■ **Task objective**
All of the lines below should be output exactly as shown.

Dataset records

-.-.-

(* ===== verification/Legacy.v ===== *)
(** * The decoder for g++ 2.95 ([unmangle/legacy.h])

    One definition per member function of [legacy::Decoder<char>]. The calls that recur
    ([parse_type], [parse_unqualified_name], [parse_template_param] and [parse]) go through
    the record [lcalls], whose knot is tied by [legacy] with a bound on the depth. A loop that
    the code repeats a given number of times is a recursion on that number. *)
From S2P Require Import Prelude CLib DString Nuts Output DecoderState Decoder LegacyState.
Local Open Scope Z_scope.
#[local] Close Scope decoder_scope.
#[local] Open Scope legacy_scope.

(** ** Tables *)

(** [optable] *)
Definition optable : list (bytes * bytes) :=
  [ (B "nw", B " new"); (B "dl", B " delete"); (B "new", B " new"); (B "delete", B " delete");
    (B "ne", B "!="); (B "eq", B "=="); (B "ge", B ">="); (B "gt", B ">"); (B "le", B "<=");
    (B "lt", B "<"); (B "plus", B "+"); (B "pl", B "+"); (B "apl", B "+="); (B "minus", B "-");
    (B "mi", B "-"); (B "ami", B "-="); (B "mult", B "*"); (B "ml", B "*"); (B "aml", B "*=");
    (B "convert", B "+"); (B "negate", B "-"); (B "trunc_mod", B "%"); (B "md", B "%");
    (B "amd", B "%="); (B "trunc_div", B "/"); (B "dv", B "/"); (B "adv", B "/=");
    (B "truth_andif", B "&&"); (B "aa", B "&&"); (B "truth_orif", B "||"); (B "oo", B "||");
    (B "truth_not", B "!"); (B "nt", B "!"); (B "postincrement", B "++"); (B "pp", B "++");
    (B "postdecrement", B "--"); (B "mm", B "--"); (B "bit_ior", B "|"); (B "or", B "|");
    (B "aor", B "|="); (B "bit_xor", B "^"); (B "er", B "^"); (B "aer", B "^=");
    (B "bit_and", B "&"); (B "ad", B "&"); (B "aad", B "&="); (B "bit_not", B "~");
    (B "co", B "~"); (B "call", B "()"); (B "cl", B "()"); (B "cond", B "?:");
    (B "alshift", B "<<"); (B "ls", B "<<"); (B "als", B "<<="); (B "arshift", B ">>");
    (B "rs", B ">>"); (B "ars", B ">>="); (B "component", B "->"); (B "rf", B "->");
    (B "indirect", B "*"); (B "method_call", B "->()"); (B "addr", B "&"); (B "array", B "[]");
    (B "vc", B "[]"); (B "compound", B ","); (B "cm", B ","); (B "nop", B ""); (B "as", B "=");
    (B "cond", B "?:"); (B "cn", B "?:"); (B "max", B ">?"); (B "mx", B ">?"); (B "min", B "<?");
    (B "mn", B "<?") ].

-.-.-

■ **Answer to this problem**
(* ===== verification/Legacy.v ===== *)
(** * The decoder for g++ 2.95 ([unmangle/legacy.h])

    One definition per member function of [legacy::Decoder<char>]. The calls that recur
    ([parse_type], [parse_unqualified_name], [parse_template_param] and [parse]) go through
    the record [lcalls], whose knot is tied by [legacy] with a bound on the depth. A loop that
    the code repeats a given number of times is a recursion on that number. *)
From S2P Require Import Prelude CLib DString Nuts Output DecoderState Decoder LegacyState.
Local Open Scope Z_scope.
#[local] Close Scope decoder_scope.
#[local] Open Scope legacy_scope.

(** ** Tables *)

(** [optable] *)
Definition optable : list (bytes * bytes) :=
  [ (B "nw", B " new"); (B "dl", B " delete"); (B "new", B " new"); (B "delete", B " delete");
    (B "ne", B "!="); (B "eq", B "=="); (B "ge", B ">="); (B "gt", B ">"); (B "le", B "<=");
    (B "lt", B "<"); (B "plus", B "+"); (B "pl", B "+"); (B "apl", B "+="); (B "minus", B "-");
    (B "mi", B "-"); (B "ami", B "-="); (B "mult", B "*"); (B "ml", B "*"); (B "aml", B "*=");
    (B "convert", B "+"); (B "negate", B "-"); (B "trunc_mod", B "%"); (B "md", B "%");
    (B "amd", B "%="); (B "trunc_div", B "/"); (B "dv", B "/"); (B "adv", B "/=");
    (B "truth_andif", B "&&"); (B "aa", B "&&"); (B "truth_orif", B "||"); (B "oo", B "||");
    (B "truth_not", B "!"); (B "nt", B "!"); (B "postincrement", B "++"); (B "pp", B "++");
    (B "postdecrement", B "--"); (B "mm", B "--"); (B "bit_ior", B "|"); (B "or", B "|");
    (B "aor", B "|="); (B "bit_xor", B "^"); (B "er", B "^"); (B "aer", B "^=");
    (B "bit_and", B "&"); (B "ad", B "&"); (B "aad", B "&="); (B "bit_not", B "~");
    (B "co", B "~"); (B "call", B "()"); (B "cl", B "()"); (B "cond", B "?:");
    (B "alshift", B "<<"); (B "ls", B "<<"); (B "als", B "<<="); (B "arshift", B ">>");
    (B "rs", B ">>"); (B "ars", B ">>="); (B "component", B "->"); (B "rf", B "->");
    (B "indirect", B "*"); (B "method_call", B "->()"); (B "addr", B "&"); (B "array", B "[]");
    (B "vc", B "[]"); (B "compound", B ","); (B "cm", B ","); (B "nop", B ""); (B "as", B "=");
    (B "cond", B "?:"); (B "cn", B "?:"); (B "max", B ">?"); (B "mx", B ">?"); (B "min", B "<?");
    (B "mn", B "<?") ].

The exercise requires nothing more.